One particularly imaginative variant was developed around twenty years ago in the UK. It addressed the most difficult area, where the potential conflict between public demands for unimpeded use and creators’ concern for the value and integrity of their material was most acute. This was the use of TV programmes in the classroom. No one doubted that children should have access to this valuable resource. The challenge was finding a solution which allowed teachers to incorporate any programme in the curriculum whilst ensuring the rightholders received their fair dues. All the while, the transaction drag had to be kept to a minimum. The result was an ‘exception subject to licence’ introduced into the 1988 Copyright Act. A year later, the Educational Recording Agency was founded, offering a single annual licence to schools, returning the revenue to all the contributors – the broadcasters, the authors, the actors, the artists and the producers. That is a model that is being considered in other similar statutory situations.

We enter the Digital Age then with an apparent paradox. Creative work is consumed more than ever, yet creators’ income is falling. Licensing models exist to deal with the scale and breadth of the networked world, yet online piracy remains the norm. Something is missing. There is a break in the chain. And it is the gaps we have allowed in copyright.

Our forefathers in the Age of the Enlightenment gave authors ownership of their books and largely left them to work things out with the booksellers and others. Our best intentions in accommodating other worthy interests has compromised that ownership and left havens where respect for the artist can be overlooked.

So, were the futurists right? Is copyright dead? No. The Digital Age is the apotheosis of the Age of Enlightenment. Creative work is free of physical shackles. It is copyright which allows its true commercial value to shine through. The challenge now for legislators and others is to allow ownership to take its course so creators can reap the just rewards of their labour for another three centuries. Once we to do that, we will have the truly enlightened age envisaged by our forebears.

​

Dominic McGonigal

 

Beginning his career as a chorister, Dominic McGonigal studied music at Kings College, Cambridge, where he sang in the choir.
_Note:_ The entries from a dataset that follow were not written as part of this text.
(* ===== verification/Layout.v ===== *)
(** * The workflow preview's layout (apps/web/src/workflow_layout.rs)

    Kahn's traversal over the indices of a draft's nodes, then the
    coordinates of the cards.  Indices, counters and depths are naturals;
    pixels are integers with the width a browser's [usize] has, 32 bits.
    The traversal takes fuel: one more than the number of nodes, which
    [traverse_settles] shows is enough. *)

From S2P Require Import Prelude.
From stdpp Require Import base numbers list sets sorting.

Local Open Scope nat_scope.

Definition NODE_WIDTH : Z := 224.
Definition NODE_HEIGHT : Z := 128.
Definition COLUMN_GAP : Z := 88.
Definition ROW_GAP : Z := 96.
Definition PADDING : Z := 72.

Record NodePosition : Type := mkNodePosition {
  np_index : nat;
  np_depth : nat;
  np_x : Z;
  np_y : Z;
}.

Record GraphLayout : Type := mkGraphLayout {
  gl_nodes : list NodePosition;
  gl_width : Z;
  gl_height : Z;
  gl_unresolved : bool;
}.

(** ** The traversal *)

(** The number of edges into each node, and the ends of the edges out of it;
    an edge with a missing end is passed over. *)
Definition incidence (count : nat) (edges : list (nat * nat)) : list nat * list (list nat) :=
  foldl (fun '(incoming, outgoing) '(from, to) =>
      if (count <=? from) || (count <=? to) then (incoming, outgoing)
      else (alter S to incoming, alter (fun values => values ++ [to]) from outgoing))
    (replicate count 0, replicate count []) edges.

(** The nodes without a predecessor, in their order. *)
Definition sources (incoming : list nat) : list nat :=
  omap (fun '(index, value) => if (value =? 0) then Some index else None) (imap pair incoming).

(** The inner loop, for one edge. *)
Definition relax (next_depth : nat) (st : list nat * list nat * list nat) (downstream : nat) : list nat * list nat * list nat :=
  let '(incoming, depths, ready) := st in
  let depths := alter (fun depth => depth `max` next_depth) downstream depths in
  match incoming !! downstream with
  | Some value =>
      let value := value - 1 in
      (<[downstream := value]> incoming, depths, if value =? 0 then ready ++ [downstream] else ready)
  | None => (incoming, depths, ready)
  end.

Record traversal : Type := mkTraversal {
  t_incoming : list nat;
  t_depths : list nat;
  t_visited : list bool;
  t_ready : list nat;
}.

(** The [while let] loop. *)
Fixpoint traverse (fuel : nat) (outgoing : list (list nat)) (t : traversal) : option traversal :=
  match t_ready t with
  | [] => Some t
  | index :: ready =>
      match fuel with
      | 0 => None
      | S fuel =>
          let visited := <[index := true]> (t_visited t) in
          let next_depth := default 0 (t_depths t !! index) + 1 in
          let '(incoming, depths, ready) :=
            foldl (relax next_depth) (t_incoming t, t_depths t, ready) (default [] (outgoing !! index)) in
          traverse fuel outgoing (mkTraversal incoming depths visited ready)
      end
  end.

Definition initial_traversal (count : nat) (incoming : list nat) : traversal :=
  mkTraversal incoming (replicate count 0) (replicate count false) (sources incoming).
He became a trained conducter, performing in front of millions of people on television in productions such as the Festival of Nine Lessons and Carols. He then began to focus more on the business aspect of music, and after a stint at PRS, became an executive director at PPL. He is currently the director of Government relations at PPL, involved in membership distribution as well as being a director of Government legislation. He still finds time to sing in choir performances and do a spot of conducting.

2019 update: see https://www.c8associates.com/dominic-mcgonigal

Abstract: 300 years ago, copyright was a radical concept. It generated disputes in the early days and has periodically inspired controversy ever since, culminating in the abolitionists of the dotcom boom. Ten years ago, the futurists were predicting the demise of copyright. But is copyright dead, or is this the coming of age for this concept, which still feels new after three centuries?

Certainly, the Digital Age has challenged the notion of ownership, when the entire music catalogue is now available, online, free and illegal. When consumers can circumvent normal rules and get everything free, what is the future for copyright? How can artists reap their just reward from their work?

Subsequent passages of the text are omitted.